🧠 AI🟢 BullishImportance 7/10

MemoryVAM: Integrating Memory into Video Action Model for Robot Manipulation

arXiv – CS AI|Yuxin Jiang, Chang Yu, Yunuo Chen, Xiang Feng, Yin Yang, Nishank Gite, Chenfanfu Jiang|June 23, 2026 at 04:00 AM

🤖AI Summary

MemoryVAM introduces an episodic memory mechanism for video-world-model policies that enables robots to perform long-horizon manipulation tasks by retaining and leveraging historical context. The system achieves significant performance improvements on benchmark tasks and real robot experiments, addressing a fundamental limitation where short observation windows make complex manipulation non-Markovian.

Analysis

MemoryVAM addresses a critical constraint in robotic manipulation: video-world-model policies traditionally condition on short observation windows, making them unable to handle tasks requiring memory of past events. This research bridges that gap through a Recap-Cue module that compresses per-frame CLIP embeddings into compact memory tokens, enabling policies to condition actions on full episode history rather than immediate observations alone. The architecture proves flexible, compatible with both UNet and Diffusion Transformer backbones through simple cross-attention modifications.

The technical innovation lies in how memory is integrated without requiring per-frame progress labels. Instead, the system trains jointly using video prediction, delta-reconstruction auxiliary loss, and episode-boundary supervision—a more practical approach than densely annotated training data. This design choice matters because annotation costs represent a major barrier to scaling robotic learning systems.

Benchmark results demonstrate substantial improvements: LIBERO-Mem performance jumped from 5% to 42.5% success rate, while real robot experiments achieved 78.3% on counting, 80.0% on spatial recall, and 75.0% on sequential tracking. These results indicate genuine progress toward robots handling complex, multi-step tasks that depend on earlier observations. The work has implications for autonomous systems development and demonstrates how transformer-based architectures can be adapted to incorporate temporal memory effectively.

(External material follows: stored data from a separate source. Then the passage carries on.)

Lemma wp_arena_null a (Q : bool → ra_st → Prop) s :
  ra_arena s = Some a → Q false s → wp arena_null Q s.
Proof. intros Ha HQ. unfold arena_null. wp_steps. by rewrite Ha. Qed.

(** ** Heaps that differ in one kind of links *)

Lemma seg_of_insert h p b f :
  h !! p = Some b → seg_of (f b) = seg_of b → seg_of <$> <[p := f b]> h = seg_of <$> h.
Proof. intros Hb Hf. rewrite fmap_insert, Hf, insert_id; [done|]. by rewrite lookup_fmap, Hb. Qed.

Lemma links_insert L h p b f q :
  h !! p = Some b → (lprev L (f b), lnext L (f b)) = (lprev L b, lnext L b) →
  links_at L (<[p := f b]> h) q = links_at L h q.
Proof.
  intros Hb Hf. destruct (decide (p = q)) as [<-|].
  - rewrite links_at_insert, Hf. unfold links_at. by rewrite Hb.
  - by apply links_at_insert_ne.
Qed.

(** [h'] differs from [h] in segment links only. *)
Definition seg_upd h h' : Prop :=
  seg_of <$> h' = seg_of <$> h ∧ ∀ q, links_at freeL h' q = links_at freeL h q.
(** [h'] differs from [h] in free-list links only. *)
Definition free_upd h h' : Prop :=
  seg_of <$> h' = seg_of <$> h ∧ ∀ q, links_at segL h' q = links_at segL h q.

Lemma seg_upd_refl h : seg_upd h h.
Proof. done. Qed.
Lemma free_upd_refl h : free_upd h h.
Proof. done. Qed.

Lemma seg_upd_insert h h' p b f :
  seg_upd h h' → h' !! p = Some b → seg_of (f b) = seg_of b →
  (pPrevFree (f b), pNextFree (f b)) = (pPrevFree b, pNextFree b) →
  seg_upd h (<[p := f b]> h').
Proof.
  intros [H1 H2] Hb Hs Hl. split.
  - by rewrite seg_of_insert.
  - intros q. by rewrite (links_insert freeL).
Qed.
(* ===== verification/RAOps.v ===== *)
(** * The resource allocator: its routines keep the invariant

    One lemma per routine of ra.c, on top of the pointer lemmas of RARep and
    the list lemmas of RAInv. *)

From S2P Require Import Prelude Hash DList RA RARep RAGeo RAInv.

Section ops.
Context {E : Type} {map_flags : E → Z → option Z} {src : ImportSource map_flags}.
Implicit Types (s : ra_st (E:=E)) (a : RA_ARENA (E:=E)) (md : mode).

(** The next state of a routine that leaves the hash table alone. *)
Lemma inv_next X X' md k d s s' segs segs' fl fl' dat dat' hm :
  inv X md k s segs fl dat hm → rep s' segs' fl' dat' → wf X' md segs' fl' dat' hm →
  step d s s' → Z.of_nat (length segs') = Z.of_nat (length segs) + d →
  (∀ p sg, dat' !! p = Some sg → is_tile sg →
     ∃ q sq, dat !! q = Some sq ∧ is_tile sq ∧ s_map sq = s_map sg) →
  inv X' md k s' segs' fl' dat' hm.
Proof.
  intros Hi Hr Hwf Hs Hlen Hm. split; [done|done| | |].
  - intros p sg Hp Ht. destruct (Hm p sg Hp Ht) as (q&sq&Hq&Htq&<-).
    rewrite (step_env _ _ _ Hs). by eapply Hi.
  - eapply side_step; [done|apply Hi].
  - destruct (step_os _ _ _ Hs) as [Hl _]. rewrite Hl, (i_blocks _ _ _ _ _ _ _ _ Hi). lia.
Qed.

Lemma map_insert (dat : gmap Z seg) p sg sg' q sq :
  dat !! p = Some sg → is_tile sg → s_map sg' = s_map sg →
  <[p := sg']> dat !! q = Some sq → is_tile sq →
  ∃ q' sq', dat !! q' = Some sq' ∧ is_tile sq' ∧ s_map sq' = s_map sq.
Proof. intros ??? [[<- <-]|[_ ?]]%lookup_insert_Some ?; eauto. Qed.

Lemma inv_bounds X md k s segs fl dat hm p sg :
  inv X md k s segs fl dat hm → dat !! p = Some sg → is_tile sg →
  0 ≤ s_base sg ∧ 0 < s_size sg < 4294967296 ∧ endof sg ≤ ADDR_MAX.
Proof. intros Hi. eapply wf_bounds; apply Hi. Qed.

Lemma inv_u32 X md k s segs fl dat hm p sg :
  inv X md k s segs fl dat hm → dat !! p = Some sg → is_tile sg → is_u32 (s_size sg).
Proof. intros Hi Hp Ht. pose proof (inv_bounds _ _ _ _ _ _ _ _ _ _ Hi Hp Ht). unfold is_u32. lia. Qed.

(** ** Free lists *)

Lemma inv_take X md k s segs fl dat hm p sg Q :
  inv X md k s segs fl dat hm → dat !! p = Some sg → s_type sg = btt_free → p ∉ X →
  (∀ s' fl', inv (p :: X) md k s' segs fl' dat hm → step 0 s s' → Q tt s') →
  wp (_FreeListRemove p) Q s.
Proof.
  intros Hi Hp Ht HX HQ.
  destruct (w_free _ _ _ _ _ _ (i_wf _ _ _ _ _ _ _ _ Hi) _ _ Hp Ht HX) as (xs&Hxs&Hin).
  apply list_elem_of_split in Hin as (l1&l2&->).
  pose proof (i_rep _ _ _ _ _ _ _ _ Hi) as Hr.
  eapply wp_FreeListRemove; [done|done|eapply inv_u32; [done..|by apply free_tile]|done|].
  intros s' Hr' Hs'. eapply HQ; [|done].
  eapply inv_next; [done|done| |done|lia|by eauto].
  eapply wf_unlisted; [apply Hi|apply Hr|done..].
Qed.
Lemma wp_RA_Alloc md k s segs fl dat hm n flags al off :
  inv [] md k s segs fl dat hm → capacity hm → 0 < n → is_u32 al → is_u32 off →
  (∀ a, ra_arena s = Some a → n + al + uQuantum a < 4294967296) →
  wp (RA_Alloc map_flags n flags al off)
     (alloc_post md k s (tags dat segs) hm n flags al off) s.
Proof.
  intros Hi Hcap Hn Hal Hoff Hsz.
  destruct (inv_arena _ _ _ _ _ _ _ _ Hi) as (a&Ha&Hq&_). specialize (Hsz a Ha).
  unfold is_u32 in Hal.
  unfold RA_Alloc. wp_step. eapply rep_arena_null; [apply Hi|].
  wp_step. apply (wp_AttemptAllocAligned md k s segs fl dat hm); [done|lia|done|done|done| | |].
  - intros Hnofit. eapply wp_mono; [eapply wp_alloc_import; [exact Hi|done..|]|].
    { intros a' Ha'. by simplify_eq. }
    intros r s' [Hr Hl]. split; [|done]. destruct r as [[b m]|].
    + exists md, (tags dat segs). split; [done|]. split; [apply same_kind_refl|]. by split.
    + split; [done|]. intros _ x Hx Hf. destruct (tag_dat _ _ _ _ _ _ _ _ _ Hi Hx) as [p Hp].
      by eapply Hnofit.
  - intros s' segs' fl' dat' q b m Hi' Hc Hali Hf [Hl He]. wp_step. split; [|done].
    exists md, (tags dat segs). split; [done|]. split; [apply same_kind_refl|]. split; [done|].
    exists md, (tags dat segs), segs', fl', dat', q. split; [constructor|].
    split_and!; [done..|]. by rewrite He.
  - intros s1 md1 segs1 fl1 dat1 Hi1 Hmd1 Hlv Hpl Hl1.
    apply mode_le_kind in Hmd1.
    eapply wp_mono; [eapply wp_alloc_import; [exact Hi1|done..|]|].
    { destruct Hl1 as [[_ Hqq%static_quantum] _]. intros a' Ha'. rewrite Ha, Ha' in Hqq. injection Hqq as ->. done. }
    intros r s' [Hr Hl]. split; [|by eapply calm_trans]. destruct r as [[b m]|].
    + exists md1, (tags dat1 segs1). split; [done|]. split; [done|]. by split.
    + split; [|done]. destruct Hr as (md2&segs2&fl2&dat2&Hi2&Hlv2&Hk).
      exists md2, segs2, fl2, dat2. split; [done|]. split; [by eapply tags_kept_trans|]. by eapply same_kind_trans.
Qed.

Future developments should focus on scaling memory mechanisms to longer episodes, reducing computational overhead of memory injection, and testing generalization across diverse task distributions beyond current benchmarks.

Key Takeaways

→MemoryVAM integrates episodic memory into video-world-model policies, enabling robots to perform long-horizon tasks requiring historical context.
→The Recap-Cue module compresses per-frame embeddings into compact memory tokens injected into both video backbones and action decoders.
→LIBERO-Mem success rate improved from 5% to 42.5%, with real robot tasks achieving 75-80% success across counting, spatial, and sequential tasks.
→The architecture works with multiple backbone types (UNet, Diffusion Transformer) by modifying only the cross-attention injection interface.
→Training uses video prediction and auxiliary losses rather than per-frame progress labels, reducing annotation requirements for scalability.